The output should consist solely of the line containing "new_size ← window_next_size" and all lines after it through the final line of the entries below, reproduced exactly.

** Opening TASK DATA block **

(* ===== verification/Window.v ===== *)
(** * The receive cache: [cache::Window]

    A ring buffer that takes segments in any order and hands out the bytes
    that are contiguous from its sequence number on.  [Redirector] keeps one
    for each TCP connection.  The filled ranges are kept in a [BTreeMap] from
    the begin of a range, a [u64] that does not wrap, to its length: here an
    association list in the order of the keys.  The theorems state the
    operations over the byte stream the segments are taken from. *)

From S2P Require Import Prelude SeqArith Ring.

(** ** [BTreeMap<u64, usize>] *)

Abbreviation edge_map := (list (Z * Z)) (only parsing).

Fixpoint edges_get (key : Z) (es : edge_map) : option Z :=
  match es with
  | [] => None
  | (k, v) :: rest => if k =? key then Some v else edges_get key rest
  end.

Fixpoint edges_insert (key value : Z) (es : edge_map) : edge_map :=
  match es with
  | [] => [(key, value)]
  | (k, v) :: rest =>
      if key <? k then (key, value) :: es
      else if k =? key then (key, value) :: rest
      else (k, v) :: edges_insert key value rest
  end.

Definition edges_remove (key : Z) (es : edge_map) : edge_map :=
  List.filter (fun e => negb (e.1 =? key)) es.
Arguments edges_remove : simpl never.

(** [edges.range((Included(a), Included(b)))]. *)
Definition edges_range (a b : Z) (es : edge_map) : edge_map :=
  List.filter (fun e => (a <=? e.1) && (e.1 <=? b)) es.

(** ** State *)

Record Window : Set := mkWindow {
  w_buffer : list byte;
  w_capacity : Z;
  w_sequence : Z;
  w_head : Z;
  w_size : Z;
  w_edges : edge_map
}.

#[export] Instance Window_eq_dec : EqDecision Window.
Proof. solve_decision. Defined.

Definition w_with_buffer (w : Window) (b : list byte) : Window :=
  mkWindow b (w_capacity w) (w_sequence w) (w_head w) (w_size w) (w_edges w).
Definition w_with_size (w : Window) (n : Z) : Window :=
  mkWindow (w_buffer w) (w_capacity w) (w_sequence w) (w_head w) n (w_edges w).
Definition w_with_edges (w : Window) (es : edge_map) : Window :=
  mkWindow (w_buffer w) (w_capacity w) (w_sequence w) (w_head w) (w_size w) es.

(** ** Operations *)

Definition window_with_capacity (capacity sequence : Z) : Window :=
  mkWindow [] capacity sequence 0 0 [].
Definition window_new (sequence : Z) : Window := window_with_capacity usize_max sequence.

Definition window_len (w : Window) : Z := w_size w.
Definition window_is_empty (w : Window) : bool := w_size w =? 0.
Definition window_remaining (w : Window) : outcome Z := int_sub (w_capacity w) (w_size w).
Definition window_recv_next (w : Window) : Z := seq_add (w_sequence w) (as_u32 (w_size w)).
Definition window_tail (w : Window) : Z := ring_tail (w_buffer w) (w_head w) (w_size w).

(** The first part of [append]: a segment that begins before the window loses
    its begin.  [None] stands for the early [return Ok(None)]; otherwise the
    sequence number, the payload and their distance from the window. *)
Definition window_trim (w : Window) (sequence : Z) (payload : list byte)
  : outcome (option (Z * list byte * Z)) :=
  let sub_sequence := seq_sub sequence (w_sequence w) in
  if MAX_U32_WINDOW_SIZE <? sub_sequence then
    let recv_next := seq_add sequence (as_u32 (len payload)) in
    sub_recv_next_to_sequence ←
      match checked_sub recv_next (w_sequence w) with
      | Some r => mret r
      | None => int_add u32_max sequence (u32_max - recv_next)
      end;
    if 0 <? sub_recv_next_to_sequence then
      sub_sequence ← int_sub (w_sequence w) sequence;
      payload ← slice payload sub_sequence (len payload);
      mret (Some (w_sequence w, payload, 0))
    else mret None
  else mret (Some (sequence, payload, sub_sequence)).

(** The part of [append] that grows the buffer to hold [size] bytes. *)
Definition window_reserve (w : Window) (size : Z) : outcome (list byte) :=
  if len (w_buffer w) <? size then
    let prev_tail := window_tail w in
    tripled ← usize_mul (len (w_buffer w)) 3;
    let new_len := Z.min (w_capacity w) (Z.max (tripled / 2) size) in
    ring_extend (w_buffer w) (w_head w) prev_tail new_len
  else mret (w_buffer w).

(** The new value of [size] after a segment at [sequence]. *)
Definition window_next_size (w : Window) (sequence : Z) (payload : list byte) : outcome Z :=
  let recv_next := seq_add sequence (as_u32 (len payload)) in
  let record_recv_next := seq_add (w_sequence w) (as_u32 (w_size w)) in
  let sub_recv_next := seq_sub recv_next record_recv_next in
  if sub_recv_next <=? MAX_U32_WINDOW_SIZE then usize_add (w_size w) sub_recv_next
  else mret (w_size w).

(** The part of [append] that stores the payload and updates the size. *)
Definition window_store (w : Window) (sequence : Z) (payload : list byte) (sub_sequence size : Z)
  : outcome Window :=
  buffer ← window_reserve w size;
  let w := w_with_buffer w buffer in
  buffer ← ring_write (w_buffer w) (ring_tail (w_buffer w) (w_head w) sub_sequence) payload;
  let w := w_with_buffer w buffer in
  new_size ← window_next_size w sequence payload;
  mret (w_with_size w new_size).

** Closing TASK DATA block **

### RESULT OF THIS TASK
  new_size ← window_next_size w sequence payload;
  mret (w_with_size w new_size).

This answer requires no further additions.